◆ **WHAT YOU WILL DO**
Give back every line of the data below exactly.

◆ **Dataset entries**
(** * WeatherApp: forecast aggregation and scheduled announcement

    A shallow embedding of the two programs of the repository,

    - [backend/app.js]: the Express handler of [GET /weather], and
    - [frontend/src/App.js]: the React component [App] with its closures
      [fetchWeather], [speakWeather] and [scheduleSpeech],

    together with the properties stated about them.

    JavaScript values are the values [JSON.parse] can produce (plus
    [undefined]); an abrupt completion is always a [TypeError] here, so the
    completion type has a single [Throw].  What the host provides (numbers
    and their printing, the [Date] parser and formatter) is collected in
    the record [Platform]; strings are sequences of code units, written
    with the standard [string] type. *)

From Stdlib Require Import String Ascii List ZArith Lia Bool Arith DecimalString.
Import ListNotations.
Open Scope string_scope.
Set Warnings "-register-all".

(** ** The host platform *)

Record Platform := {
  (** the Number type *)
  number : Type;
  (** [Number::toString(n)] *)
  Number_toString : number -> string;
  (** [StringToNumber(s)] *)
  StringToNumber : string -> number;
  (** [n > 0]; false on [NaN] *)
  Number_gt0 : number -> bool;
  (** [TimeClip(n)], the time value of [new Date(n)]; [None] is [NaN] *)
  Number_TimeClip : number -> option Z;
  (** the time value of [new Date(s)] in milliseconds; [None] is [NaN],
      an Invalid Date *)
  Date_parse : string -> option Z;
  (** [d.toLocaleDateString()] of the date with that time value *)
  Date_toLocaleDateString : option Z -> string;
  (** the empty string is not a date *)
  Date_parse_empty : Date_parse "" = None
}.

(** ** Completions *)

Inductive completion (A : Type) : Type :=
| Normal (a : A)
| Throw.
Arguments Normal {A} a.
Arguments Throw {A}.

Definition bind {A B} (c : completion A) (k : A -> completion B) : completion B :=
  match c with
  | Normal a => k a
  | Throw => Throw
  end.

Notation "x <- c ;; k" := (bind c (fun x => k))
  (at level 61, c at next level, right associativity).

Fixpoint mapM {A B} (f : A -> completion B) (xs : list A) : completion (list B) :=
  match xs with
  | [] => Normal []
  | x :: xs' => y <- f x ;; ys <- mapM f xs' ;; Normal (y :: ys)
  end.

(** ** Values *)

Module JS.
Section Values.
Context {P : Platform}.

(** An object is the list of its own properties; a lookup takes the first
    binding of the key. *)
Inductive JSValue : Type :=
| JUndefined
| JNull
| JBool (b : bool)
| JNumber (n : number P)
| JString (s : string)
| JArray (elements : list JSValue)
| JObject (properties : list (string * JSValue)).

Fixpoint lookup (k : string) (ps : list (string * JSValue)) : option JSValue :=
  match ps with
  | [] => None
  | (k', v) :: ps' => if String.eqb k k' then Some v else lookup k ps'
  end.

Definition has_own (k : string) (ps : list (string * JSValue)) : bool :=
  match lookup k ps with Some _ => true | None => false end.

Definition or_undefined (o : option JSValue) : JSValue :=
  match o with Some v => v | None => JUndefined end.

(** [v.k] for a property name [k] that is neither an array index, nor
    ["length"], nor a member of a built-in prototype: all the names the
    programs read with a dot ([list], [dt_txt], [main], [temp],
    [feels_like], [weather], [description], [date], [temperature]). *)
Definition Get (v : JSValue) (k : string) : completion JSValue :=
  match v with
  | JUndefined | JNull => Throw
  | JObject ps => Normal (or_undefined (lookup k ps))
  | JBool _ | JNumber _ | JString _ | JArray _ => Normal JUndefined
  end.

Definition index_key (i : nat) : string :=
  NilEmpty.string_of_uint (Nat.to_uint i).

(** [v[i]] for a literal index [i]. *)
Definition GetIndex (v : JSValue) (i : nat) : completion JSValue :=
  match v with
  | JUndefined | JNull => Throw
  | JArray xs => Normal (or_undefined (nth_error xs i))
  | JString s =>
      Normal (match String.get i s with
              | Some c => JString (String c EmptyString)
              | None => JUndefined
              end)
  | JObject ps => Normal (or_undefined (lookup (index_key i) ps))
  | JBool _ | JNumber _ => Normal JUndefined
  end.

(** [v.slice(0, n)]: arrays and strings have the method; on anything else
    the callee is [undefined] or a non-callable own property. *)
Definition call_slice (v : JSValue) (n : nat) : completion JSValue :=
  match v with
  | JArray xs => Normal (JArray (firstn n xs))
  | JString s => Normal (JString (substring 0 n s))
  | _ => Throw
  end.

(** [v.map(f)]: only arrays have the method. *)
Definition call_map {B} (f : JSValue -> completion B) (v : JSValue)
  : completion (list B) :=
  match v with
  | JArray xs => mapM f xs
  | _ => Throw
  end.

◆ **YOUR SOLUTION**
(** * WeatherApp: forecast aggregation and scheduled announcement

    A shallow embedding of the two programs of the repository,

    - [backend/app.js]: the Express handler of [GET /weather], and
    - [frontend/src/App.js]: the React component [App] with its closures
      [fetchWeather], [speakWeather] and [scheduleSpeech],

    together with the properties stated about them.

    JavaScript values are the values [JSON.parse] can produce (plus
    [undefined]); an abrupt completion is always a [TypeError] here, so the
    completion type has a single [Throw].  What the host provides (numbers
    and their printing, the [Date] parser and formatter) is collected in
    the record [Platform]; strings are sequences of code units, written
    with the standard [string] type. *)

From Stdlib Require Import String Ascii List ZArith Lia Bool Arith DecimalString.
Import ListNotations.
Open Scope string_scope.
Set Warnings "-register-all".

(** ** The host platform *)

Record Platform := {
  (** the Number type *)
  number : Type;
  (** [Number::toString(n)] *)
  Number_toString : number -> string;
  (** [StringToNumber(s)] *)
  StringToNumber : string -> number;
  (** [n > 0]; false on [NaN] *)
  Number_gt0 : number -> bool;
  (** [TimeClip(n)], the time value of [new Date(n)]; [None] is [NaN] *)
  Number_TimeClip : number -> option Z;
  (** the time value of [new Date(s)] in milliseconds; [None] is [NaN],
      an Invalid Date *)
  Date_parse : string -> option Z;
  (** [d.toLocaleDateString()] of the date with that time value *)
  Date_toLocaleDateString : option Z -> string;
  (** the empty string is not a date *)
  Date_parse_empty : Date_parse "" = None
}.

(** ** Completions *)

Inductive completion (A : Type) : Type :=
| Normal (a : A)
| Throw.
Arguments Normal {A} a.
Arguments Throw {A}.

Definition bind {A B} (c : completion A) (k : A -> completion B) : completion B :=
  match c with
  | Normal a => k a
  | Throw => Throw
  end.

Notation "x <- c ;; k" := (bind c (fun x => k))
  (at level 61, c at next level, right associativity).

Fixpoint mapM {A B} (f : A -> completion B) (xs : list A) : completion (list B) :=
  match xs with
  | [] => Normal []
  | x :: xs' => y <- f x ;; ys <- mapM f xs' ;; Normal (y :: ys)
  end.

(** ** Values *)

Module JS.
Section Values.
Context {P : Platform}.

(** An object is the list of its own properties; a lookup takes the first
    binding of the key. *)
Inductive JSValue : Type :=
| JUndefined
| JNull
| JBool (b : bool)
| JNumber (n : number P)
| JString (s : string)
| JArray (elements : list JSValue)
| JObject (properties : list (string * JSValue)).

Fixpoint lookup (k : string) (ps : list (string * JSValue)) : option JSValue :=
  match ps with
  | [] => None
  | (k', v) :: ps' => if String.eqb k k' then Some v else lookup k ps'
  end.

Definition has_own (k : string) (ps : list (string * JSValue)) : bool :=
  match lookup k ps with Some _ => true | None => false end.

Definition or_undefined (o : option JSValue) : JSValue :=
  match o with Some v => v | None => JUndefined end.

(** [v.k] for a property name [k] that is neither an array index, nor
    ["length"], nor a member of a built-in prototype: all the names the
    programs read with a dot ([list], [dt_txt], [main], [temp],
    [feels_like], [weather], [description], [date], [temperature]). *)
Definition Get (v : JSValue) (k : string) : completion JSValue :=
  match v with
  | JUndefined | JNull => Throw
  | JObject ps => Normal (or_undefined (lookup k ps))
  | JBool _ | JNumber _ | JString _ | JArray _ => Normal JUndefined
  end.

Definition index_key (i : nat) : string :=
  NilEmpty.string_of_uint (Nat.to_uint i).

(** [v[i]] for a literal index [i]. *)
Definition GetIndex (v : JSValue) (i : nat) : completion JSValue :=
  match v with
  | JUndefined | JNull => Throw
  | JArray xs => Normal (or_undefined (nth_error xs i))
  | JString s =>
      Normal (match String.get i s with
              | Some c => JString (String c EmptyString)
              | None => JUndefined
              end)
  | JObject ps => Normal (or_undefined (lookup (index_key i) ps))
  | JBool _ | JNumber _ => Normal JUndefined
  end.

(** [v.slice(0, n)]: arrays and strings have the method; on anything else
    the callee is [undefined] or a non-callable own property. *)
Definition call_slice (v : JSValue) (n : nat) : completion JSValue :=
  match v with
  | JArray xs => Normal (JArray (firstn n xs))
  | JString s => Normal (JString (substring 0 n s))
  | _ => Throw
  end.

(** [v.map(f)]: only arrays have the method. *)
Definition call_map {B} (f : JSValue -> completion B) (v : JSValue)
  : completion (list B) :=
  match v with
  | JArray xs => mapM f xs
  | _ => Throw
  end.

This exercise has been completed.